A year of being at home in recovery, I watched the Covid World from a cardiac bubble and instead of being dead, which I should have been, I survived my heart attack and sat at home shielding, doing as best I could to have a normal life, but succumbing to the pleasantly mind numbing; zombification of daytime TV with shopping channels and crafting channels and cooking channels and light exercise and deep breathing programmes for morbidly obese geriatric cardiac disorderlies – all the mental and physical “out of order” people.

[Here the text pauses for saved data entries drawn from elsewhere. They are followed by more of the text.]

(** The block an allocation starts from, as a split of the pool. *)
Lemma best_fit_inv m r k n :
  wf m -> best_fit r (pool m) (k, n) ->
  exists l1 l2, pool m = l1 ++ (k, n) :: l2 /\ free_entry (k, n) /\ r <= size n.
Proof.
  intros W (Hin & [Hf Hr] & _). apply list_elem_of_split in Hin as (l1 & l2 & E). eauto.
Qed.

(** On a well-formed pool defragmentation finds nothing to merge. *)
Lemma TryDefragmentation_wf m r :
  wf m -> 0 < r -> (forall x, x ∈ pool m -> ~ fits r x) ->
  TryDefragmentation r (pool m) = Some (false, pool m).
Proof.
  intros W Hr Hn. unfold TryDefragmentation.
  rewrite (merge_all_coalesced 0 (size_ m)); [|pose proof (wf_size m W); lia|
    pose proof (wf_size m W); lia|apply W|apply W]. simpl.
  unfold GetLargestFreeBlock. pose proof (largest_fold _ 0 _ Hn Hr).
  by rewrite (proj2 (Z.leb_gt _ _)).
Qed.

Lemma set_pool_self m : set_pool m (pool m) = m.
Proof. by destruct m. Qed.

Section allocation.
Context (m : memory) (W : wf m).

I watched white teeth big smileing have a nice day shit for a year, and also I should have been dead and somewhere I decided that as after lives go, it wasn’t so bad – this ain’t quite hell, it must be some kind of Pleasant Valley Purgatory, a kind of Tupperware Limbo . As the world went on around me though, I worked out eventually that this was the real world, not exactly my world but a parallel real world. The similar- sumo lady on the crafting channel cutting out delicate paper flowers with her sausage size fingers. The blobby guy on the shopping channel demonstrating an Air Fryer – air frying means cooking without the fat. Even on the clothing channel, (or the Style channel) it’s large ladies of a certain age selling up market leisure/lounge wear to similar ladies.
Meanwhile back at the essential shop – in my giant “all human life is here” hypermarket. I can’t buy leisure wear, but I can by a Air Fryer, and in this lockdown, I can buy crafting materials, but I can’t but lounge wear, and if I want to tear myself away from the TV. I can’t, because board games and jigsaw puzzles and chess sets are all off limits and the same with toys. I want Lego. (like many men in their fifties) but toys are non-essential. So tell men how come I can buy a squeaky animal toy for my dog but I can’t buy a squeaky teddy bear for the kids?
So, I was watching the adverts on the shopping channel and on came an ad for this brilliant bamboo underwear, and OMG!!! WTF!!! Screaming it out loud!!! How did I make it through my first life and into my second life without bamboo underwear???? I won’t sweat any more and there’s “no rubbing” . I WANT THIS AND I WANT IT NOW. But, all the clothing boutiques are non-essential and they are closed. My local hypermarket only sell cotton underwear. I’ve gotta go on line and order and wait for a little brown cardboard Amazon packet is popped in my mailbox. Perhaps Julie Andrews was right. Of course before buying, I read the customer reviews , which is why I’m where I was when I started writing this, and I only started writing this to note the absurdity of this after life, which is now real life.
I look at stuff that seemed normal before and I ask myself one question “How does that work?
And to finish our essential shopping? This lockdown I can buy books but not jigsaw puzzles. I can’t buy toys, but I can buy magazines with a free plastic toy. Perfume is non-essential, but I can get cologne and after shave. I can’t buy a sofa or an armchair, but I can buy a deckchair and a BBQ. I can buy a pet and pet related accessories, but I can’t buy clothes. This all seems insane. Not sure I could buy some sanity, that is perhaps non-essential in these mad times.Ranting over and thanks for reading. Is Julie Andrews essential?